### What is needed
When the line with "(String.append s (String c t)))." appears below, start repeating lines exactly, and keep going through the line with "(** Moving the"; add nothing outside that span.

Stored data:

Start of Block

Lemma len_String (c : ascii) (s : string) : len (String c s) = len s + 1.
Proof. unfold len. simpl. lia. Qed.

Lemma len_app (s t : string) : len (String.append s t) = len s + len t.
Proof.
  unfold len. induction s as [| c s IH]; simpl; [reflexivity | lia].
Qed.

Lemma substring_app_prefix (s t : string) :
  String.substring 0 (String.length s) (String.append s t) = s.
Proof.
  induction s as [| c s IH]; simpl.
  - destruct t; reflexivity.
  - rewrite IH. reflexivity.
Qed.

Lemma substring_app_skip (s t : string) (k m : nat) :
  String.substring (String.length s + k) m (String.append s t)
  = String.substring k m t.
Proof. induction s as [| c s IH]; simpl; auto. Qed.

(** The slice that is exactly the first operand of a concatenation. *)
Lemma slice_app_prefix (s t : string) :
  slice (String.append s t) 0 (len s) = Some s.
Proof.
  unfold slice. rewrite len_app.
  pose proof (len_nonneg s). pose proof (len_nonneg t).
  replace ((0 <=? 0) && (0 <=? len s) && (len s <=? len s + len t)) with true
    by (symmetry; rewrite !andb_true_iff, !Z.leb_le; lia).
  rewrite Z.sub_0_r. unfold len. rewrite Nat2Z.id. simpl Z.to_nat.
  rewrite substring_app_prefix. reflexivity.
Qed.

(** A slice of the second operand, seen from the concatenation. *)
Lemma slice_app_shift (s t : string) (a b : Z) :
  0 <= a ->
  slice (String.append s t) (a + len s) (b + len s) = slice t a b.
Proof.
  intros Ha. unfold slice. rewrite len_app.
  pose proof (len_nonneg s).
  replace (0 <=? a + len s) with (0 <=? a)
    by (apply eq_true_iff_eq; rewrite !Z.leb_le; lia).
  replace (a + len s <=? b + len s) with (a <=? b)
    by (apply eq_true_iff_eq; rewrite !Z.leb_le; lia).
  replace (b + len s <=? len s + len t) with (b <=? len t)
    by (apply eq_true_iff_eq; rewrite !Z.leb_le; lia).
  destruct ((0 <=? a) && (a <=? b) && (b <=? len t)); [| reflexivity].
  replace (b + len s - (a + len s)) with (b - a) by lia.
  replace (Z.to_nat (a + len s)) with (String.length s + Z.to_nat a)%nat
    by (unfold len; lia).
  rewrite substring_app_skip. reflexivity.
Qed.

(** A byte below 128 is never taken as part of the encoding of the rune
    before it: decoding stops the same way as at the end of the string. *)
Lemma DecodeRune_before_ascii (b c : ascii) (s t : string) :
  byte_val c < 128 ->
  DecodeRune (String b (String.append s (String c t))) = DecodeRune (String b s).
Proof.
  intros Hc.
  assert (Hout : forall lo hi, 128 <= lo -> in_range lo hi (byte_val c) = false).
  { intros lo hi Hlo. unfold in_range.
    apply andb_false_iff. left. apply Z.leb_gt. lia. }
  unfold DecodeRune.
  destruct (byte_val b <? 128); [reflexivity |].
  destruct (byte_val b <? 194); [reflexivity |].
  destruct (byte_val b <? 224).
  { destruct s as [| c1 s]; simpl; [| reflexivity].
    rewrite Hout by lia. reflexivity. }
  destruct (byte_val b <? 240).
  { destruct s as [| c1 [| c2 s]]; simpl; try reflexivity.
    - destruct t; [reflexivity |].
      destruct (byte_val b =? 224); rewrite Hout by lia; reflexivity.
    - rewrite (Hout 128 191) by lia. rewrite andb_false_r. reflexivity. }
  destruct (byte_val b <? 245); [| reflexivity].
  destruct s as [| c1 [| c2 [| c3 s]]]; simpl; try reflexivity.
  - destruct t as [| c2 [| c3 t]]; try reflexivity.
    destruct (byte_val b =? 240); rewrite Hout by lia; reflexivity.
  - destruct t; [reflexivity |].
    rewrite (Hout 128 191) by lia. rewrite andb_false_r. reflexivity.
  - rewrite (Hout 128 191) by lia. rewrite andb_false_r. reflexivity.
Qed.

(** A rune is never wider than what is left of the string. *)
Lemma DecodeRune_width (s : string) :
  (snd (DecodeRune s) <= String.length s)%nat.
Proof.
  destruct s as [| b s]; [reflexivity |]. unfold DecodeRune.
  repeat match goal with
         | |- context [if ?c then _ else _] => destruct c
         | |- context [match ?x with EmptyString => _ | String _ _ => _ end] =>
           destruct x
         end; simpl; lia.
Qed.

Lemma range_from_app (s : string) (c : ascii) (t : string) (skip : nat) (i : Z) :
  byte_val c < 128 ->
  (skip <= String.length s)%nat ->
  range_from skip i (String.append s (String c t))
  = range_from skip i s ++ range_from 0 (i + len s) (String c t).
Proof.
  intros Hc. revert skip i.
  induction s as [| b s IH]; intros skip i Hskip.
  - assert (skip = O) as -> by (simpl in Hskip; lia).
    rewrite Z.add_0_r. reflexivity.
  - rewrite len_String.
    replace (i + (len s + 1)) with (i + 1 + len s) by lia.
    destruct skip as [| k].
    + change (range_from 0 i (String.append (String b s) (String c t)))
        with (let '(r, w) := DecodeRune (String b (String.append s (String c t))) in
              (i, r) :: range_from (Nat.pred w) (i + 1)
                                   (String.append s (String c t))).
      change (range_from 0 i (String b s))
        with (let '(r, w) := DecodeRune (String b s) in
              (i, r) :: range_from (Nat.pred w) (i + 1) s).
      rewrite DecodeRune_before_ascii by exact Hc.
      pose proof (DecodeRune_width (String b s)) as Hw.
      destruct (DecodeRune (String b s)) as [r w]. simpl in Hw.
      rewrite IH by lia. reflexivity.
    + simpl in Hskip. simpl. apply IH. lia.
Qed.

(** Moving the starting offset moves every offset. *)
Lemma range_from_shift (s : string) (skip : nat) (i n : Z) :
  range_from skip (i + n) s = map (shift n) (range_from skip i s).
Proof.
  revert skip i. induction s as [| b s IH]; intros skip i; [reflexivity |].
  destruct skip as [| k].
  - change (range_from 0 (i + n) (String b s))
      with (let '(r, w) := DecodeRune (String b s) in
            (i + n, r) :: range_from (Nat.pred w) (i + n + 1) s).
    change (range_from 0 i (String b s))
      with (let '(r, w) := DecodeRune (String b s) in
            (i, r) :: range_from (Nat.pred w) (i + 1) s).
    destruct (DecodeRune (String b s)) as [r w]. simpl.
    replace (i + n + 1) with (i + 1 + n) by lia. rewrite IH. reflexivity.
  - simpl. replace (i + n + 1) with (i + 1 + n) by lia. apply IH.
Qed.

(** Offsets produced by [range] are not negative. *)
Lemma range_from_nonneg (s : string) (skip : nat) (i : Z) :
  0 <= i -> Forall (fun ir => 0 <= fst ir) (range_from skip i s).
Proof.
  revert skip i. induction s as [| b s IH]; intros skip i Hi; [constructor |].
  destruct skip as [| k].
  - change (range_from 0 i (String b s))
      with (let '(r, w) := DecodeRune (String b s) in
            (i, r) :: range_from (Nat.pred w) (i + 1) s).
    destruct (DecodeRune (String b s)) as [r w].
    constructor; [exact Hi | apply IH; lia].
  - simpl. apply IH. lia.
Qed.

Lemma ascending_weaken lo lo' hi rs :
  lo <= lo' -> ascending lo' hi rs -> ascending lo hi rs.
Proof.
  destruct rs as [| [i r] rs]; simpl; [trivial |].
  intros Hlo [Hi Hrs]. split; [lia | exact Hrs].
Qed.

(** [range] yields growing offsets, all inside the string. *)
Lemma range_from_ascending (s : string) (skip : nat) (i : Z) :
  ascending (i + Z.of_nat skip) (i + len s) (range_from skip i s).
Proof.
  revert skip i. induction s as [| b s IH]; intros skip i; [exact I |].
  rewrite len_String. destruct skip as [| k].
  - change (range_from 0 i (String b s))
      with (let '(r, w) := DecodeRune (String b s) in
            (i, r) :: range_from (Nat.pred w) (i + 1) s).
    destruct (DecodeRune (String b s)) as [r w]. simpl.
    pose proof (len_nonneg s).
    split; [lia |].
    apply (ascending_weaken _ (i + 1 + Z.of_nat (Nat.pred w))); [lia |].
    replace (i + (len s + 1)) with (i + 1 + len s) by lia. apply IH.
  - simpl range_from.
    replace (i + Z.of_nat (S k)) with (i + 1 + Z.of_nat k) by lia.
    replace (i + (len s + 1)) with (i + 1 + len s) by lia. apply IH.
Qed.
(** The four evaluations listed backwards: the entry selected is another
    one (the fourth of the original list), with the same scores 80 and
    0.5 mm. *)
Lemma selectBest_order_independent_witness :
  selectBest ranked_four = nth_error ranked_four 1 /\
  selectBest ranked_back = nth_error ranked_four 3 /\
  exists best',
    selectBest ranked_back = Some best' /\
    (dryness best' =? 80) = true /\ (precip best' =? 0.5) = true.
Proof.
  split; [reflexivity|]. split; [reflexivity|].
  apply (@selectBest_order_independent ranked_four ranked_back
           {| e_lat := 52.61; e_lon := 13.405; dryness := 80; precip := 0.5;
              nearest := JString "" |}).
  - repeat constructor.
  - apply Permutation_rev.
  - reflexivity.
Defined.

(** Two sites with a forecast each: the site returned is one of the two. *)
Lemma findBestWeather_site_is_candidate_witness :
  exists best,
    fst (@findBestWeather World host conv two_sites two_dry) = Ok (Some best) /\
    In (site best) two_sites.
Proof.
  destruct (fst (@findBestWeather World host conv two_sites two_dry))
    as [[best|]|err] eqn:E; try discriminate E.
  exists best. split; [reflexivity|].
  exact (@findBestWeather_site_is_candidate World host conv two_sites two_dry best E).
Defined.

(** An [hourly] that is a string. *)
Lemma evaluate_refuses_missing_series_witness :
  @evaluate conv (JObject no_hours) =
    Throw (Error "Unvollständige Wetterdaten erhalten.").
Proof.
  apply (@evaluate_refuses_missing_series conv no_hours).
  right. right.
  exists (JObject [("hourly"%string, JString "none")]), [], (JString "none").
  repeat split.
Defined.

(** Two hours, 80 and 70 per cent, 1.2 and 0.5 mm. *)
Lemma evaluate_mean_and_sum_witness :
  exists w,
    @evaluate conv two_hours = Ok w /\
    w_dryness w = (0 + 80 + 70) / 2 /\
    w_precip w = 0 + 1.2 + 0.5 /\
    w_nearest w = JString "".
Proof.
  apply (@evaluate_mean_and_sum conv two_hours
           [hour "80" "1.2"; hour "70" "0.5"] [(80, 1.2); (70, 0.5)] (JString "")).
  - eexists _, _, _. repeat split.
  - repeat constructor.
  - reflexivity.
Defined.

(** An hour that is [null] between two that can be read. *)
Lemma evaluate_first_unreadable_hour_witness :
  @evaluate conv missing_hour = Throw TypeError.
Proof.
  apply (@evaluate_first_unreadable_hour conv missing_hour
           [hour "80" "1.2"] [hour "70" "0.5"] JNull [(80, 1.2)] TypeError).
  - eexists _, _, _. repeat split.
  - repeat constructor.
  - reflexivity.
Defined.


(** One readable hour and [nearest_area: [{areaName: []}]]. *)
Lemma evaluate_lost_on_empty_areaName_witness :
  @evaluate conv unnamed_area = Throw TypeError.
Proof.
  apply (@evaluate_lost_on_empty_areaName conv unnamed_area
           [hour "80" "1.2"] [(80, 1.2)] [("areaName"%string, JArray [])] []).
  - eexists _, _, _. repeat split.
  - repeat constructor.
  - reflexivity.
  - reflexivity.
Defined.

(** A place the geocoder does not find. *)
Lemma submit_without_origin_witness :
  let s' := snd (@submit World host conv engine "Atlantis" "10" unknown_place) in
  resultHtml s' = ErrorCard (Error "Ort konnte nicht gefunden werden.") /\
  trace s' =
    [EvGeocode "Atlantis"; EvError (Error "Ort konnte nicht gefunden werden.")] /\
  world s' = world unknown_place.
Proof.
  apply (@submit_without_origin World host conv engine "Atlantis" "10" unknown_place
           (Ok None) (world unknown_place) (Error "Ort konnte nicht gefunden werden.")).
  - split; [discriminate|reflexivity].
  - reflexivity.
  - left. split; reflexivity.
Defined.



(** Berlin with a radius that is NaN. *)
Lemma generateCandidatePoints_nan_radius_witness :
  hd_error (@generateCandidatePoints engine 52.52 13.405 nan)
    = Some {| lat := 52.52; lon := 13.405 |} /\
  Forall (fun candidate => is_nan (lat candidate) = true /\ is_nan (lon candidate) = true)
    (tl (@generateCandidatePoints engine 52.52 13.405 nan)).
Proof.
  apply (@generateCandidatePoints_nan_radius engine 52.52 13.405 nan). reflexivity.
Defined.

End ScenarioMore.
(** * Run-time type identification: [ATen/core/typeid.h]

    A shallow embedding of the header's [TypeIdentifier], the
    [detail::TypeMetaData] operation tables built by
    [detail::TypeMetaDataRegistry<T>], and the [TypeMeta] handle, followed by
    the properties the specification states about them.

    C++ types are the template arguments of the header.  What the compiler
    knows about a type ([sizeof], the [<type_traits>] predicates, whether a
    default constructor exists and what it does) is collected in the class
    [Platform]; every definition and theorem is parametric in it. *)

From Stdlib Require Import ZArith NArith List String Bool Lia.
Import ListNotations.
Local Open Scope Z_scope.

(** ** C++ types *)

(** The types the header names in [CAFFE_PREALLOCATED_KNOWN_TYPE], and, under
    [T_known], any other type; [T_known s] is the type spelled [s] where it
    is registered with [CAFFE_KNOWN_TYPE]. *)
Inductive CxxType : Type :=
| T_uint8_t | T_int8_t | T_int16_t | T_int | T_int64_t | T_Half | T_float
| T_double | T_ComplexHalf | T_complex_float | T_complex_double
| T_Tensor | T_string | T_bool | T_uint16_t | T_char
| T_unique_ptr_mutex | T_unique_ptr_atomic_bool
| T_vector_int32_t | T_vector_int64_t | T_vector_unsigned_long
| T_bool_ptr | T_char_ptr | T_int_ptr
| T_long | T_vector_long
| T_CaffeHighestPreallocatedTypeId
| T_known (spelling : string).

Definition CxxType_eq_dec (a b : CxxType) : {a = b} + {a <> b}.
Proof. decide equality. apply string_dec. Defined.

Definition CxxType_eqb (a b : CxxType) : bool :=
  if CxxType_eq_dec a b then true else false.

(** How a type can be default-constructed.  The state of an object is
    abstracted to an integer (the data member [x] of a test class). *)
Inductive DefaultCtor : Type :=
| ctor_deleted                 (* no usable default constructor *)
| ctor_trivial                 (* implicit constructor, initialises nothing *)
| ctor_user_provided (v : Z).  (* runs user code, leaves the object in state v *)

(** What the translation environment fixes: one preprocessor symbol, the
    compiler's knowledge of each type, and [at::demangle_type<T>()]. *)
Class Platform : Type := {
  CAFFE2_UNIQUE_LONG_TYPEMETA : bool;
  sizeof : CxxType -> Z;
  is_fundamental : CxxType -> bool;
  is_pointer : CxxType -> bool;
  default_ctor : CxxType -> DefaultCtor;
  is_copy_assignable : CxxType -> bool;
  demangle_type : CxxType -> string
}.

(** [std::is_default_constructible<T>::value] *)
Definition is_default_constructible `{Platform} (T : CxxType) : bool :=
  match default_ctor T with
  | ctor_deleted => false
  | ctor_trivial | ctor_user_provided _ => true
  end.

(** ** Exceptions and results *)

Inductive Exception : Type :=
| RuntimeTypeLogicError (msg : string)
| TypeIdsExhausted.

Inductive Result (A : Type) : Type :=
| Ok (a : A)
| Raise (e : Exception).
Arguments Ok {A} a.
Arguments Raise {A} e.

(** ** [class TypeIdentifier : IdWrapper<TypeIdentifier, uint16_t>] *)

Module TypeIdentifier.

(** [IdWrapper] stores one value of the underlying type, [uint16_t]. *)
Record t : Type := Build { underlyingId : Z }.

Definition uint16_max : Z := 65535.

(** [constexpr explicit TypeIdentifier(uint16_t id)]: the argument is
    converted to [uint16_t], that is, reduced modulo 2^16. *)
Definition make (id : Z) : t := {| underlyingId := id mod 65536 |}.

(** [static constexpr TypeIdentifier uninitialized()] *)
Definition uninitialized : t := make 11.

(** [operator<(TypeIdentifier lhs, TypeIdentifier rhs)] *)
Definition lt (lhs rhs : t) : bool := underlyingId lhs <? underlyingId rhs.

(** [IdWrapper]'s [operator==]: equality of the underlying ids. *)
Definition eqb (lhs rhs : t) : bool := underlyingId lhs =? underlyingId rhs.

(** Neither identifier is less than the other. *)
Definition incomparable (a b : t) : Prop :=
  lt a b = false /\ lt b a = false.

(** The state behind [Get<T>()]: the counter of [createTypeId] and, for
    every type, the function-local [static const TypeIdentifier type_id]
    of the [Get<T>] that [CAFFE_KNOWN_TYPE(T)] defines ([None] until the
    first call initialises it). *)
Record IdState : Type := {
  counter : Z;
  type_id : CxxType -> option t
}.

Definition M (A : Type) : Type := IdState -> Result (A * IdState).

Definition ret {A : Type} (a : A) : M A := fun s => Ok (a, s).

Definition bind {A B : Type} (c : M A) (k : A -> M B) : M B := fun s =>
  match c s with
  | Ok (a, s') => k a s'
  | Raise e => Raise e
  end.

Definition set_type_id (T : CxxType) (i : t) (f : CxxType -> option t)
  : CxxType -> option t :=
  fun U => if CxxType_eqb U T then Some i else f U.

Section WithPlatform.
Context `{Platform}.

(** The invocations of [CAFFE_PREALLOCATED_KNOWN_TYPE(PreallocatedId, T)],
    in the order of the header. *)
Definition preallocated : list (Z * CxxType) :=
  [ (0, T_uint8_t); (1, T_int8_t); (2, T_int16_t); (3, T_int);
    (4, T_int64_t); (5, T_Half); (6, T_float); (7, T_double);
    (8, T_ComplexHalf); (9, T_complex_float); (10, T_complex_double);
    (12, T_Tensor); (13, T_string); (14, T_bool); (15, T_uint16_t);
    (16, T_char); (17, T_unique_ptr_mutex); (18, T_unique_ptr_atomic_bool);
    (19, T_vector_int32_t); (20, T_vector_int64_t);
    (21, T_vector_unsigned_long); (22, T_bool_ptr); (23, T_char_ptr);
    (24, T_int_ptr) ]
  ++ (if CAFFE2_UNIQUE_LONG_TYPEMETA
      then [ (25, T_long); (26, T_vector_long) ] else [])
  ++ [ (27, T_CaffeHighestPreallocatedTypeId) ].

(** The [PreallocatedId] of the specialisation of [Get] for [T], when the
    header has one. *)
Definition preallocated_id (T : CxxType) : option Z :=
  match find (fun e => CxxType_eqb (snd e) T) preallocated with
  | Some e => Some (fst e)
  | None => None
  end.

(** Modelled from the spec: the state at program start.  No [Get<T>] has
    run, and the counter of [createTypeId] is seeded one past the largest
    reserved constant, the id of [_CaffeHighestPreallocatedTypeId]. *)
Definition initial : IdState :=
  {| counter := 27 + 1; type_id := fun _ => None |}.

(** Modelled from the spec: [TypeIdentifier::createTypeId] is declared in
    the header and defined elsewhere.  It reads a global counter, seeded
    one past the largest reserved constant, with a fetch-and-increment,
    and fails fast instead of issuing a value outside the range of the
    identifier's width. *)
Definition createTypeId : M t := fun s =>
  if uint16_max <? counter s
  then Raise TypeIdsExhausted
  else Ok (make (counter s),
           {| counter := counter s + 1; type_id := type_id s |}).

(** [template <typename T> static TypeIdentifier Get()], as the two
    registration macros specialise it: a constant for a preallocated
    type, and otherwise a function-local static initialised by
    [createTypeId()] on the first call. *)
Definition Get (T : CxxType) : M t := fun s =>
  match preallocated_id T with
  | Some id => Ok (make id, s)
  | None =>
      match type_id s T with
      | Some i => Ok (i, s)
      | None =>
          match createTypeId s with
          | Ok (i, s') =>
              Ok (i, {| counter := counter s';
                        type_id := set_type_id T i (type_id s') |})
          | Raise e => Raise e
          end
      end
  end.

(** What holds of the allocator's state throughout a run: the counter stays
    above the reserved ids and within one past the largest [uint16_t]; every
    cached id belongs to a type without a preallocated id, lies above 27 and
    below the counter; and no id is cached for two types. *)
Definition ids_wf (s : IdState) : Prop :=
  27 < counter s <= uint16_max + 1 /\
  (forall T i, type_id s T = Some i ->
     preallocated_id T = None /\ 27 < underlyingId i < counter s) /\
  (forall T U i, type_id s T = Some i -> type_id s U = Some i -> T = U).

End WithPlatform.

End TypeIdentifier.

(** ** [namespace detail] *)

Module detail.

End of Block

### Response
                                   (String.append s (String c t))).
      change (range_from 0 i (String b s))
        with (let '(r, w) := DecodeRune (String b s) in
              (i, r) :: range_from (Nat.pred w) (i + 1) s).
      rewrite DecodeRune_before_ascii by exact Hc.
      pose proof (DecodeRune_width (String b s)) as Hw.
      destruct (DecodeRune (String b s)) as [r w]. simpl in Hw.
      rewrite IH by lia. reflexivity.
    + simpl in Hskip. simpl. apply IH. lia.
Qed.

(** Moving the starting offset moves every offset. *)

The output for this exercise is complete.